The founder and editor of an underground newspaper reporting from inside Syria has urged British journalists not to forget the story and plight of ordinary Syrians while focusing on the activities of Isis.
Kholoud Waleed spoke to Press Gazette over Skype, for security reasons, from an undisclosed location after being named as the winner of the 2015 Anna Politkovskaya award, given by the group Reach All Women in War.
She helped set up Enab Baladi (Grapes of My Country) in 2012 to chronicle the plight of ordinary Syrians.
She currently lives in exile outside Syria but editors of Enab Baladi pass in and out of the country. The paper also has a number of reporters inside the stricken country.
Three of the paper's editors have been killed and other staffers have been detained by the Syrian regime.The paper’s editors and journalists write under pseudonyms.
Waleed and a group of female friends began organising demonstrations calling for democracy and human rights in 2012 and then went on to found the newspaper which reports on daily life in Syria and seeks to expose war crimes against civilians.
It started with a print run of 300 and has since risen to 5,000 a week, printed in Turkey and smuggled into the country.
Asked where threats to the newspaper staff come from, Waleed says: “Everyone. We receive threats from the government and from the extremists. When we first started it was the security threat from the regime. They detained some of our colleagues and three of our colleagues were killed by the regime’s shelling.
“Sometimes we receive threats from the extremists because we are writing against them and they prevent the newspaper being distributed in areas which they control.
“We used to print the paper on house printers and distribute either at night or to our friends hand to hand or during demonstrations.”
Before founding the paper Waleed, 31, was a translator.
She says: “We were all amateurs. We just started this to document what was happening and to tell the rest of the world these are the things we witness every day. After three years we’ve got the training and we’ve got the expertise. We can call ourselves journalists now, I think.”
Asked what the biggest story Enab Baladi has covered is, she says: “In August 2012 the regime committed one of the most vicious atrocities in our home town of Daria, they committed a massacre there. They killed around 800 people in three days.
“We recorded everything there. We started to publish the photos of the people who were missing, killed or arrested by the regime. By doing that it was a way of recording the collective memory of something dreadful that happened.”
The massacre was covered by other media, but Waleed says her newspaper was able to provide a different take because: “We were there, we were in the same place – talking to the people and taking photos.”
Asked for her views on Western media coverage of Syria, she says: “Nowadays when the extremists take control of some parts of Syria all the Western media concentrates on them as if there’s nothing in Syria other than extremists and cutting off heads.

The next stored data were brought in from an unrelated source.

(** X3. The plugin is a dictionary: an assignment is read back by
    [self[k]] and by [get] and leaves every other key alone; on a missing
    key [self[k]] and [del self[k]] raise [KeyError] where [get] returns its
    default; a deletion removes that key only; and assigning a new key and
    deleting it again restores the plugin. *)
Theorem globals_item_access self k v (alt : option V) :
  SimStateGlobals.getitem (SimStateGlobals.setitem self k v) k = Some v
  ∧ SimStateGlobals.get (SimStateGlobals.setitem self k v) k alt = Some v
  ∧ SimStateGlobals.contains (SimStateGlobals.setitem self k v) k = true
  ∧ (∀ k', k' ≠ k →
       SimStateGlobals.getitem (SimStateGlobals.setitem self k v) k'
       = SimStateGlobals.getitem self k')
  ∧ match SimStateGlobals.__delitem__ self k with
    | None =>
        SimStateGlobals.getitem self k = None
        ∧ SimStateGlobals.contains self k = false
        ∧ SimStateGlobals.get self k alt = alt
        ∧ SimStateGlobals.__delitem__ (SimStateGlobals.setitem self k v) k = Some self
    | Some self' =>
        SimStateGlobals.get self k alt = SimStateGlobals.getitem self k
        ∧ is_Some (SimStateGlobals.getitem self k)
        ∧ SimStateGlobals.getitem self' k = None
        ∧ SimStateGlobals.__delitem__ self' k = None
        ∧ ∀ k', k' ≠ k →
            SimStateGlobals.getitem self' k' = SimStateGlobals.getitem self k'
    end.
Proof.
  destruct self as [m].
  unfold SimStateGlobals.getitem, SimStateGlobals.get, SimStateGlobals.setitem,
    SimStateGlobals.contains, SimStateGlobals.__delitem__; simpl.
  rewrite !lookup_insert_eq. split_and!; [done|done| |..].
  - apply bool_decide_eq_true_2. by eexists.
  - intros k' Hne. by rewrite lookup_insert_ne.
  - destruct (m !! k) as [v0|] eqn:Hk; simpl.
    + rewrite lookup_delete_eq. split_and!; [done|by eexists|done|done|].
      intros k' Hne. by rewrite lookup_delete_ne.
    + split_and!; [done|done|done|].
      f_equal. f_equal. by rewrite delete_insert_eq, delete_id.
Qed.

Lemma first_writer_None k self (others : list (SimStateGlobals.t K V)) :
  first_writer k (self :: others) = None → first_writer k others = None.
Proof. simpl. by destruct (SimStateGlobals.getitem self k). Qed.

(** X4. Merging is idempotent and only ever adds keys: the keys after a
    merge are those of the receiver and of the others, and merging the
    same others into the result again changes nothing. *)
Theorem globals_merge_idempotent self (others : list (SimStateGlobals.t K V))
    (merge_conditions : list ast) (common_ancestor : option (SimStateGlobals.t K V)) :
  let merged := (SimStateGlobals.merge self others merge_conditions common_ancestor).1 in
  (SimStateGlobals.merge merged others merge_conditions common_ancestor).1 = merged
  ∧ ∀ k, SimStateGlobals.contains merged k
         = SimStateGlobals.contains self k
           || existsb (λ other, SimStateGlobals.contains other k) others.
Proof.
  simpl. split.
  - apply globals_ext. intros k. rewrite !globals_merge_fold_lookup.
    change (first_writer k (?x :: others)) with
      (match SimStateGlobals.getitem x k with
       | Some v => Some v
       | None => first_writer k others
       end) at 1.
    rewrite globals_merge_fold_lookup.
    destruct (first_writer k (self :: others)) as [v|] eqn:Hw; [done|].
    by apply first_writer_None in Hw.
  - intros k. unfold SimStateGlobals.contains at 1 2.
    change (SimStateGlobals.backer ?x !! k) with (SimStateGlobals.getitem x k).
    rewrite globals_merge_fold_lookup. simpl.
    destruct (SimStateGlobals.getitem self k) as [v|] eqn:Hs; simpl; [done|].
    induction others as [|other others IH]; simpl; [done|].
    unfold SimStateGlobals.contains at 1.
    change (SimStateGlobals.backer other !! k) with (SimStateGlobals.getitem other k).
    destruct (SimStateGlobals.getitem other k) as [v|]; simpl; [done|].
    by rewrite IH.
Qed.

End GlobalsDictionary.

(* ===================================================================== *)
(** * Further properties of [SimState]                                    *)
(* ===================================================================== *)

Section PluginFacts.
Context {P : Type} `{!StatePlugin P, !Collaborators P}.
Implicit Types (s self : SimState.t P).

(** X5. A registered plugin is bound to the state and found again:
    [register_plugin] returns the initialised plugin, after which
    [get_plugin] returns that same plugin without changing the state and
    [has_plugin] holds; [release_plugin] never raises, after it
    [has_plugin] fails; releasing a name that is not registered changes
    nothing, so that registering a new name and releasing it restores the
    state. *)
Theorem plugin_register_get_release name (plugin : P) s :
  let p := plugin_init_state plugin in
  let s1 := (SimState.register_plugin name plugin s).1 in
  let s2 := (SimState.release_plugin name s1).1 in
  SimState.register_plugin name plugin s = (s1, Ok p)
  ∧ SimState.get_plugin name s1 = (s1, Ok p)
  ∧ SimState.has_plugin name s1 = (s1, Ok true)
  ∧ SimState.release_plugin name s1 = (s2, Ok tt)
  ∧ SimState.has_plugin name s2 = (s2, Ok false)
  ∧ (∀ n, n ≠ name → SimState.plugins s2 !! n = SimState.plugins s !! n)
  ∧ (SimState.plugins s !! name = None →
     s2 = s ∧ SimState.release_plugin name s = (s, Ok tt)).
Proof.
  destruct s as [a opts m pl os f g ipc].
  unfold SimState.register_plugin, SimState.release_plugin, SimState.get_plugin,
    SimState.has_plugin, bind, modify, ret, get; simpl.
  rewrite lookup_insert_eq, lookup_delete_eq. split_and!; try done.
  - intros n Hn. by rewrite lookup_delete_ne, lookup_insert_ne.
  - intros Hnone. unfold SimState.set_plugins; simpl.
    by rewrite delete_insert_eq, delete_id.
Qed.

(** X6. A plugin that is asked for and not registered is made on demand,
    once: [get_plugin] registers the default plugin of that name, and a
    second call returns the same plugin and leaves the state as the first
    left it.  A name with no default is a [KeyError] from [get_plugin] and
    an [AttributeError] from attribute access, and the state is
    unchanged. *)
Theorem get_plugin_on_demand name s :
  match SimState.plugins s !! name, default_plugins name with
  | Some p, _ =>
      SimState.get_plugin name s = (s, Ok p)
      ∧ SimState.__getattr__ name s = (s, Ok p)
  | None, Some d =>
      let s1 := SimState.set_plugins (insert name (plugin_init_state d)) s in
      SimState.get_plugin name s = (s1, Ok (plugin_init_state d))
      ∧ SimState.get_plugin name s1 = (s1, Ok (plugin_init_state d))
      ∧ SimState.__getattr__ name s = (s1, Ok (plugin_init_state d))
      ∧ SimState.has_plugin name s1 = (s1, Ok true)
  | None, None =>
      SimState.get_plugin name s = (s, Raise (KeyError name))
      ∧ SimState.__getattr__ name s = (s, Raise (AttributeError name))
      ∧ SimState.has_plugin name s = (s, Ok false)
  end.
Proof.
  unfold SimState.__getattr__.
  destruct (get_plugin_cases name s) as [(q&Hq&E)|[(d&Hn&Hd&E)|(Hn&Hd&E)]].
  - rewrite Hq, E. done.
  - rewrite Hn, Hd, E. simpl. split_and!; [done| |done|].
    + apply get_plugin_present. destruct s; simpl. apply lookup_insert_eq.
    + unfold SimState.has_plugin. destruct s; simpl. by rewrite lookup_insert_eq.
  - rewrite Hn, Hd, E. split_and!; [done|done|].
    unfold SimState.has_plugin. by rewrite Hn.
Qed.

(** [set_mode] assigns the mode before it looks the mode up: for a
    known mode the options become those of the mode; for an unknown mode
    the call raises [KeyError] and leaves the state with the new mode and
    the old options.  Nothing else of the state changes. *)
Lemma set_mode_assigns_mode_first (m : string) s :
  let s' := (SimState.set_mode m s).1 in
  SimState.mode s' = Some m
  ∧ SimState.plugins s' = SimState.plugins s
  ∧ SimState._satisfiable s' = SimState._satisfiable s
  ∧ SimState._global_condition s' = SimState._global_condition s
  ∧ match modes m with
    | Some opts =>
        (SimState.set_mode m s).2 = Ok tt ∧ SimState.options s' = opts
    | None =>
        (SimState.set_mode m s).2 = Raise (KeyError m)
        ∧ SimState.options s' = SimState.options s
    end.
Proof.
  unfold SimState.set_mode, bind, modify, raise. simpl.
  destruct (modes m); by destruct s.
Qed.


End PluginFacts.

“They forget everything about about the regime extremists, and the people who have survived the war – the amazing people who have resisted everything, resisted the regime and the extremists and are working on literacy projects and peace development projects. No one says anything about them. It is all about Isis and its crimes.
"They are not covering the other side or the regime atrocities: the forced resettlement, the continuous shelling by barrel bombs and continuous detention of young people, especially from rebel areas, the sieges and the killing.
“They forget the little tiny lives of the Syrians inside Syria who are facing the Assad regime, the extremists and now the Russians."
Few Western journalists are currently reporting from inside Syria, largely because of the threat of kidnapping.
Asked what her message is to British journalists, Waleed says: “Please don’t forget those people are still surviving and still crying to the world the need for freedom and change."
Speaking about the Anna Politkovskaya award, which was announced on the ninth anniversary of the campaigning Russian journalist's murder, Waleed said: “Ironically, her assassin has not been brought to justice yet, the same like the assassin of Syria is still ruling it, after five years of brutality against the Syrian people, who aspired for freedom and change.
“It is also painful to follow in the steps of Razan Zeitouneh, and be in her own place receiving this award, without having her by my side. Razan was kidnapped by the ‘Army of Islam’, who was supposed to protect us, the Syrians, but turned out that they too do not tolerate free voices, who are exposing the truth about the war crimes in Syria.
“This award comes at a time when the Russian government is openly involved in the crimes that the Assad regime commit daily against the Syrian people, and all evil powers have joined forces to kill the Syrians, who deserve the whole world to back them, not be partner in killing them, including ISIS, terrorists, Iranian mercenaries, Hizbullah, and who are supported by the silence of the international community.”
Elena Kudimova, Politkovskaya’s sister, is a member of the awards committee.
She said: “I believe that Anna would have been highly satisfied and proud with our choice of a recipient for this year’s award. This brave woman from Syria, Kholoud Waleed, is doing the same dangerous work as Anna did: against all odds and in the face of threats to her own life, keeps informing the Syrian people and the world about the life and the suffering of the civilians in war torn areas.
“The newspaper she runs is a rare source of truthful facts for the people in Syria, who are left either in an information vacuum or are subjected to heavy state propaganda. With this award we celebrate all courageous women journalists around the world who under no circumstances stop delivering the truth to their audience and the world.”